FUNDAMENTALS OF GAME DESIGN, SECOND EDITION
Physical Coordination Challenges
Physical coordination challenges test a player's physical abilities, most commonly hand-eye coordination. One of the earliest coin-op video games, Pong, required only this one skill to win. Physical coordination challenges remain a basic component of arcade gaming and a significant part of most video games to this day. They fall into several subcategories, which the following sections discuss.
The absolute difficulty of a physical coordination challenge most frequently relates to the amount of time pressure the player is under; to make such a challenge easier, simply give the player more time. Each subcategory addresses exceptions when they occur.
Speed challenges test the player's ability to make rapid inputs on the controls, and reaction time challenges test his ability to react quickly to events. Both of these usually appear in combination with other types of challenges, most often other coordination challenges. You can expect to find speed and reaction time challenges in platform games, shooters, and fast puzzle games such as Tetris. From the frenetic button-banging of Konami's 1983 arcade game Track & Field (two buttons controlled an athlete's legs; the player pressed them alternately to make the athlete run) to the modern-day frenzy of the latest Quake game, speed and reaction time challenges perennially please those who have the reflexes for them.

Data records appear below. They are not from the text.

(** The sample rate of a flow is 0 exactly when the rate a router reports is a
    positive multiple of 2^32; without a reported rate it is the device's, or 1. *)
Theorem sample_rate_zero `{Protowire} fuel fmsg t fs : unknown_fields fmsg fs → (length fs < fuel)%nat →
  ∃ t' j, toJCHF fuel fmsg t = Ok (t', j) ∧
    (SampleRate j = 0 ↔ "SamplingRate" ∈ fields t ∧ 0 < m_SamplingRate fmsg ∧ (2 ^ 32 | m_SamplingRate fmsg)).
Proof.
  intros Hu Hf. eexists _, _. split; [by apply toJCHF_record|]. unfold flow_record. cbv zeta.
  rewrite (finish_keep SampleRate) by done. set (i := columns_of t fs (start_record t fmsg)).
  assert (SampleRate i ≠ 0) as Hi by (unfold i; rewrite (columns_keep SampleRate) by done; apply rate_start).
  match goal with |- context [with_fields fmsg i ?s ?b ?w] => change (SampleRate (with_fields fmsg i s b w)) with
    (if w "SamplingRate" && (0 <? m_SamplingRate fmsg) then wrapu 32 (m_SamplingRate fmsg) else SampleRate i) end. cbv beta.
  destruct (decide ("SamplingRate" ∈ fields t)) as [Hin|Hin].
  - rewrite (listed_in _ _ Hin). cbn [andb]. destruct (Z.ltb_spec 0 (m_SamplingRate fmsg)) as [Hp|Hp]; [|split; [done|lia]].
    unfold wrapu. rewrite Z.mod_divide by done. tauto.
  - replace (existsb _ (fields t)) with false; [by split; [|tauto]|]. symmetry. apply not_true_iff_false. rewrite existsb_exists.
    intros (x & Hx & <-%String.eqb_eq). apply Hin. by apply list_elem_of_In.
Qed.

(** A listed receive time is kept in nanoseconds. *)
Lemma received_nanoseconds `{Protowire} fuel fmsg t fs : unknown_fields fmsg fs → (length fs < fuel)%nat → "TimeReceived" ∈ fields t →
  ∃ t' j, toJCHF fuel fmsg t = Ok (t', j) ∧ Timestamp j = wraps 64 (m_TimeReceivedNs fmsg).
Proof.
  intros Hu Hf Hin. eexists _, _. split; [by apply toJCHF_record|]. unfold flow_record. cbv zeta. rewrite (finish_keep Timestamp) by done.
  match goal with |- Timestamp (with_fields fmsg ?i ?s ?b ?w) = _ => change (Timestamp (with_fields fmsg i s b w)) with
    (if w "TimeReceived" then wraps 64 (m_TimeReceivedNs fmsg) else Timestamp i) end. cbv beta. by rewrite (listed_in _ _ Hin).
Qed.

(** ** Batches *)

Definition inputs_of (ws : list wake) : list JCHF := omap (λ w, match w with Input j => Some j | SendTicker => None end) ws.

Lemma run_step_batches maxBatch w s seen :
  concat (jchfChan s) ++ batch s = seen → Forall (λ l, 1 ≤ Z.of_nat (length l) ≤ Z.max 1 maxBatch) (jchfChan s) →
  Z.of_nat (length (batch s)) < Z.max 1 maxBatch →
  let s' := run_step maxBatch w s in
  concat (jchfChan s') ++ batch s' = seen ++ inputs_of [w] ∧
  Forall (λ l, 1 ≤ Z.of_nat (length l) ≤ Z.max 1 maxBatch) (jchfChan s') ∧ Z.of_nat (length (batch s')) < Z.max 1 maxBatch.
Proof.
  destruct s as [bt ch]. cbn [batch jchfChan]. intros <- Hf Hl. cbv zeta. destruct w as [j|]; cbn [run_step batch jchfChan inputs_of omap list_omap].
  - pose proof (length_app bt [j]) as El. cbn [length] in El. destruct (Z.leb_spec maxBatch (Z.of_nat (length (bt ++ [j])))); cbn [batch jchfChan].
    + rewrite concat_app, Forall_app, Forall_singleton. cbn [concat length]. rewrite !app_nil_r, app_assoc. split_and!; [done|done|lia..].
    + rewrite app_assoc. split_and!; [done|done|lia].
  - rewrite app_nil_r. destruct (Nat.ltb_spec 0 (length bt)); cbn [batch jchfChan]; [|done].
    rewrite concat_app, Forall_app, Forall_singleton. cbn [concat length]. rewrite !app_nil_r. split_and!; [done|done|lia..].
Qed.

Steering and shooting comprise the majority of tests of accuracy or precision, though you can devise many more. Steering includes navigating characters as well as vehicles. Usually found in action and action-adventure games, sports games, and vehicle simulations, accuracy and precision challenges increasingly feature in roleplaying games, such as the Fable series, which include a combat element. Brain training games, which are intended to sharpen a player's mental and motor skills, often include accuracy and precision challenges to test the player's hand-eye coordination. Because brain training games are not usually aimed at conventional gamers, the challenges are seldom characterized as steering or shooting.
Accuracy challenges need not take place within time limits; in a sport such as archery, athletes may take as long as they want to line up a shot but still face a considerable challenge. To make an accuracy challenge easier or harder, adjust the degree to which the physics engine in the game forgives errors in the inputs. For example, the player of an archery game ordinarily needs to position the joystick or mouse within a particular range of values to hit the bull's-eye; you can make the game easier by widening that range.

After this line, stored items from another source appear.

(** [enabledMibs], each the name of a MIB or a MIB and a table. *)
Record enabled_mibs := mkEnabled { enabled : gset string; enabledTables : gmap string (gset string); allMibsEnabled : bool }.
Definition enable (st : enabled_mibs) (mib : string) : enabled_mibs :=
  let pts := Split mib "." in
  let pt0 := default "" (pts !! 0%nat) in
  mkEnabled ({[pt0]} ∪ enabled st)
    (if (length pts =? 1)%nat then enabledTables st
     else <[pt0 := {[default "" (pts !! 1%nat)]} ∪ default ∅ (enabledTables st !! pt0)]> (enabledTables st))
    (allMibsEnabled st || String.eqb mib EnableAllMibs).
Definition enable_all (mibs : list string) : enabled_mibs := foldl enable (mkEnabled ∅ ∅ false) mibs.
Definition metric_enabled (st : enabled_mibs) (metric : MIB) : bool :=
  (allMibsEnabled st || bool_decide (m_Mib metric ∈ enabled st)) &&
  match enabledTables st !! m_Mib metric with Some tables => bool_decide (o_Name (m_Table metric) ∈ tables) | None => true end.

(** ** [prune] *)

(** The first loop: for each name, the key kept so far and whether it comes from an extended profile. *)
Definition prune_see (seen : gmap string (string * bool)) (e : string * Mib) : gmap string (string * bool) :=
  let '(oid, mib) := e in
  let name := GetName (Some mib) in
  match seen !! name with
  | None => <[name := (oid, mb_FromExtended mib)]> seen
  | Some (oid', ext) =>
      if (ext : bool) && negb (mb_FromExtended mib) then <[name := (oid, mb_FromExtended mib)]> seen
      else if mb_FromExtended mib && negb ext then seen
      else if (String.length oid' <? String.length oid)%nat then <[name := (oid, ext)]> seen
      else seen
  end.
Definition keep_names (seen : gmap string (string * bool)) : list string := (λ e, e.2.1) <$> map_to_list seen.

INTUITIVE UNDERSTANDING OF PHYSICS
Vehicle simulations require more than just an ability to steer a vehicle; they also require an intuitive understanding of the physics of the game world. Players must learn, usually through experience, a car's braking distance, acceleration rate, at what rate it may take a turn without sliding off the road, and so on. Learning and internalizing these features of the game world and the vehicle constitute another challenge. Games such as pool and darts also require the player to develop an intuitive understanding of physics. These appear under physical coordination challenges because the player tends to develop a visceral rather than an intellectual understanding of these aspects of the game world (darts players don't need to know calculus), which finds its expression in successful physical coordination.
You can help the player develop an intuitive understanding of the game's physics. First, make sure the physics remains consistent. The physics engine must be reliable and produce predictable results. Programmers handle the physics engine, but you should also keep this in mind. Second, the simpler the physical model of the world, the easier it will be for the player to develop that intuitive understanding. Sports games often simplify their physics to help the player. For example, many sports games don't implement the physical property of inertia for an athlete running under the player's control because the player wants to be able to turn his player instantaneously and will find it harder to get used to the game if he cannot. Flight simulators, too, model the physics of flight with greater and lesser degrees of accuracy depending on how easy the designer wants to make it for the player to understand how the airplane behaves.
Side-scrolling action games rely heavily on timing challenges, in which the player learns to dodge swinging blades and attack predictable enemies. Rhythm challenges, tests of the player's ability to press the right button at the right time, feature in dance games such as Dance Dance Revolution and other music-based games such as Donkey Konga and Guitar Hero. The popularity of rhythm-based games resulted in a significant aftermarket in specialty input devices such as dance mats and electronic conga drums.
Many fighting games require complex sequences of joystick moves and controller - button presses that, once mastered, allow the player's avatar to perform some especially powerful feat. (See the section "Fighting Games" in Chapter 13, "Action Games.") Executing a combo move requires speed, timing, and a good memory, too: The player has to remember the button sequence and produce it perfectly at just the right time. You can make combination moves easier by shortening them, requiring fewer presses.